Exercise description:
In the entries that follow, the line with "ActAddMember m _ =>" opens the range and the line with "let? key := map_err" closes it; repeat that range exactly, both lines included.

[[ Provided material, beginning ]]

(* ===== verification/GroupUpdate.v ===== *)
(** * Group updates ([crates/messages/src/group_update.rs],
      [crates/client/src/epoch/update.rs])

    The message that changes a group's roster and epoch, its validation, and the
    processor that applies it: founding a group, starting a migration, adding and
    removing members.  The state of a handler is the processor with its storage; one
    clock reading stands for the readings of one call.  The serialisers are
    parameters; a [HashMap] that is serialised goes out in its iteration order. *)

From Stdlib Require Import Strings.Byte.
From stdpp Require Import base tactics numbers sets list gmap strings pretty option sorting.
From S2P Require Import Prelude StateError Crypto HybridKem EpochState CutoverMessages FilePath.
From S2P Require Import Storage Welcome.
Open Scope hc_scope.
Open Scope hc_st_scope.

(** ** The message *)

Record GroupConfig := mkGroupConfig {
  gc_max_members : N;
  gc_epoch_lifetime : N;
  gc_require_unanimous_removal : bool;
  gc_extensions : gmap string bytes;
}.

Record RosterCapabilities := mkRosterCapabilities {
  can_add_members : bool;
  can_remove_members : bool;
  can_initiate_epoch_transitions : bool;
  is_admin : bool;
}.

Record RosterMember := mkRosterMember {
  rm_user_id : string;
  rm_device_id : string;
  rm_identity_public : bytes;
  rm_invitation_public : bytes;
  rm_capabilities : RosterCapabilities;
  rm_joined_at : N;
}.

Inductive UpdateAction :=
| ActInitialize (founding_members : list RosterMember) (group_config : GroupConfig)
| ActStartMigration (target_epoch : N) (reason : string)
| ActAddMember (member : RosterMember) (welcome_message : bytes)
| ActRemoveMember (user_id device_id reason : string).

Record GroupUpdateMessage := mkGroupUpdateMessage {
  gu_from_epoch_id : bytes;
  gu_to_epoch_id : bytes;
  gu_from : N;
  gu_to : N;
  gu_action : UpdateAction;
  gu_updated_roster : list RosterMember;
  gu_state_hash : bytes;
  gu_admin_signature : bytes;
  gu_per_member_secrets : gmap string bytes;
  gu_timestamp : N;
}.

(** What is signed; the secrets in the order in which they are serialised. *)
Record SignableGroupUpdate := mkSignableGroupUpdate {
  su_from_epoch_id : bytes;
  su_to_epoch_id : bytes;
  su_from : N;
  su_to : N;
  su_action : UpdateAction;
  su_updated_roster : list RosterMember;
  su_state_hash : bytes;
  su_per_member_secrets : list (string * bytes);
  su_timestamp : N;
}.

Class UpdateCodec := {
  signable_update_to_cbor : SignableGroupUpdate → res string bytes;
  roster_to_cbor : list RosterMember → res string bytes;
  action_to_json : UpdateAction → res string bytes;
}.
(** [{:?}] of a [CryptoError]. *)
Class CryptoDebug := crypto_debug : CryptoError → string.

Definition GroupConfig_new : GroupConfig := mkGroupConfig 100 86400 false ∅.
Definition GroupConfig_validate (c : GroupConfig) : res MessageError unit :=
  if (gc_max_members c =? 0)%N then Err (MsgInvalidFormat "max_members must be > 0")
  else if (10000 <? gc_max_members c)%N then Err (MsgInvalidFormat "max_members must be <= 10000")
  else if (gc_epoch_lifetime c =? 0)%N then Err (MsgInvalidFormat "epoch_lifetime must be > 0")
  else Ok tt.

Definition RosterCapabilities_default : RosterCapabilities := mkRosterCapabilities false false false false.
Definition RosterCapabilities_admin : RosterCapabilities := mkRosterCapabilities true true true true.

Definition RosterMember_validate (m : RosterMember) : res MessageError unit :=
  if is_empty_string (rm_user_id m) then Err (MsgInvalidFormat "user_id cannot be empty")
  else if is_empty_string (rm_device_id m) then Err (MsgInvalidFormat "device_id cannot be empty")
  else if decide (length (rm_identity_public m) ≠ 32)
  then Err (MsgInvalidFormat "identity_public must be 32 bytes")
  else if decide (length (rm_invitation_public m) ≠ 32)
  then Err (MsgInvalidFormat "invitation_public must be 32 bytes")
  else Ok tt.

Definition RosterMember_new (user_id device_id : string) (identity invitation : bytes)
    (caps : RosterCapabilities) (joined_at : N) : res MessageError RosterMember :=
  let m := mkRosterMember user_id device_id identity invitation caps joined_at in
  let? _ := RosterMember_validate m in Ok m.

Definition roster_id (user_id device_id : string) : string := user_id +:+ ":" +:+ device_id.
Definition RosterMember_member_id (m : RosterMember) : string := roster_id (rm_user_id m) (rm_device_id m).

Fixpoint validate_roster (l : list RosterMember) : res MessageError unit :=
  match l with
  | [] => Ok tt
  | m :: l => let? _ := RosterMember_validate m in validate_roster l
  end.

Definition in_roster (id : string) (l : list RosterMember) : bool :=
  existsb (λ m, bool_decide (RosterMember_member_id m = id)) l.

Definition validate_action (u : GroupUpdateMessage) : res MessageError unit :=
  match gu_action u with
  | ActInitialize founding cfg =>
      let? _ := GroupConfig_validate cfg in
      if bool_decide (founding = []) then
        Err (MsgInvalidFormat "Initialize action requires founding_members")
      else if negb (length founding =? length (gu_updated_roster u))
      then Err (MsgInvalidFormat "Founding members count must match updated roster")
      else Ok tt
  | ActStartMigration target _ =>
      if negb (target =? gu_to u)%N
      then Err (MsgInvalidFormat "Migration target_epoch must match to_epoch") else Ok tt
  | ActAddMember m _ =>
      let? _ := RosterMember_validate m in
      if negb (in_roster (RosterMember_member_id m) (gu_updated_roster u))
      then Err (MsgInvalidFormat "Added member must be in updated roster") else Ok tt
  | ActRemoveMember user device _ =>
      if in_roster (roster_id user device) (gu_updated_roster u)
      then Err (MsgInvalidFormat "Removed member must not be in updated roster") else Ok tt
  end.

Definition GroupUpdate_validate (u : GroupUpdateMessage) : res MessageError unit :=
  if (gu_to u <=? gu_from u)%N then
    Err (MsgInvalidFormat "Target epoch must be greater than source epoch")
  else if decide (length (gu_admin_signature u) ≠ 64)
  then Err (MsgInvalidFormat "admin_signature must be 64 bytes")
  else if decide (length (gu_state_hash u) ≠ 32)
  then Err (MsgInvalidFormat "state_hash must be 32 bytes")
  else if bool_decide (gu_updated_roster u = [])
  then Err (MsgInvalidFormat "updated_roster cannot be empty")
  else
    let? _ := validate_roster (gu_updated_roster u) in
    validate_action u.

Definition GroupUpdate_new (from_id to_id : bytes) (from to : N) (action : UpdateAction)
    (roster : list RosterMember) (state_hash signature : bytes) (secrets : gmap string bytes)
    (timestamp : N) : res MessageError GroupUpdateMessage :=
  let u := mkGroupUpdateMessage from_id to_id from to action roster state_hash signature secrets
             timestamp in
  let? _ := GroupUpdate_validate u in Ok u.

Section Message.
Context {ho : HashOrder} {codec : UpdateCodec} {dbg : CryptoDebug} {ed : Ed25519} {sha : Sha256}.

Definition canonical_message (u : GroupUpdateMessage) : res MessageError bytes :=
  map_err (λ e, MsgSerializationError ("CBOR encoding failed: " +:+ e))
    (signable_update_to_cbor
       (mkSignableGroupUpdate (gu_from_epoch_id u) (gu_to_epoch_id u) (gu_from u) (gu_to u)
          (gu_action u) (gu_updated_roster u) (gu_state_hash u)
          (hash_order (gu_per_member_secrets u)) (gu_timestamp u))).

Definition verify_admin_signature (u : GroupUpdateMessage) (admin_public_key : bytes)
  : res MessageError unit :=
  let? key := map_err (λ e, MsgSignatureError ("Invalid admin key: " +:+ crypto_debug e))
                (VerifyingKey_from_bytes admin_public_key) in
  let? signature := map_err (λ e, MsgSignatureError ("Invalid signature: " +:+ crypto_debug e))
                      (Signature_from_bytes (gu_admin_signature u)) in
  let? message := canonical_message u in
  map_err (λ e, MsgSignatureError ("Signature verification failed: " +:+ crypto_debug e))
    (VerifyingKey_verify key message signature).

[[ Provided material, end ]]

The completed task:
  | ActAddMember m _ =>
      let? _ := RosterMember_validate m in
      if negb (in_roster (RosterMember_member_id m) (gu_updated_roster u))
      then Err (MsgInvalidFormat "Added member must be in updated roster") else Ok tt
  | ActRemoveMember user device _ =>
      if in_roster (roster_id user device) (gu_updated_roster u)
      then Err (MsgInvalidFormat "Removed member must not be in updated roster") else Ok tt
  end.

Definition GroupUpdate_validate (u : GroupUpdateMessage) : res MessageError unit :=
  if (gu_to u <=? gu_from u)%N then
    Err (MsgInvalidFormat "Target epoch must be greater than source epoch")
  else if decide (length (gu_admin_signature u) ≠ 64)
  then Err (MsgInvalidFormat "admin_signature must be 64 bytes")
  else if decide (length (gu_state_hash u) ≠ 32)
  then Err (MsgInvalidFormat "state_hash must be 32 bytes")
  else if bool_decide (gu_updated_roster u = [])
  then Err (MsgInvalidFormat "updated_roster cannot be empty")
  else
    let? _ := validate_roster (gu_updated_roster u) in
    validate_action u.

Definition GroupUpdate_new (from_id to_id : bytes) (from to : N) (action : UpdateAction)
    (roster : list RosterMember) (state_hash signature : bytes) (secrets : gmap string bytes)
    (timestamp : N) : res MessageError GroupUpdateMessage :=
  let u := mkGroupUpdateMessage from_id to_id from to action roster state_hash signature secrets
             timestamp in
  let? _ := GroupUpdate_validate u in Ok u.

Section Message.
Context {ho : HashOrder} {codec : UpdateCodec} {dbg : CryptoDebug} {ed : Ed25519} {sha : Sha256}.

Definition canonical_message (u : GroupUpdateMessage) : res MessageError bytes :=
  map_err (λ e, MsgSerializationError ("CBOR encoding failed: " +:+ e))
    (signable_update_to_cbor
       (mkSignableGroupUpdate (gu_from_epoch_id u) (gu_to_epoch_id u) (gu_from u) (gu_to u)
          (gu_action u) (gu_updated_roster u) (gu_state_hash u)
          (hash_order (gu_per_member_secrets u)) (gu_timestamp u))).

Definition verify_admin_signature (u : GroupUpdateMessage) (admin_public_key : bytes)
  : res MessageError unit :=
  let? key := map_err (λ e, MsgSignatureError ("Invalid admin key: " +:+ crypto_debug e))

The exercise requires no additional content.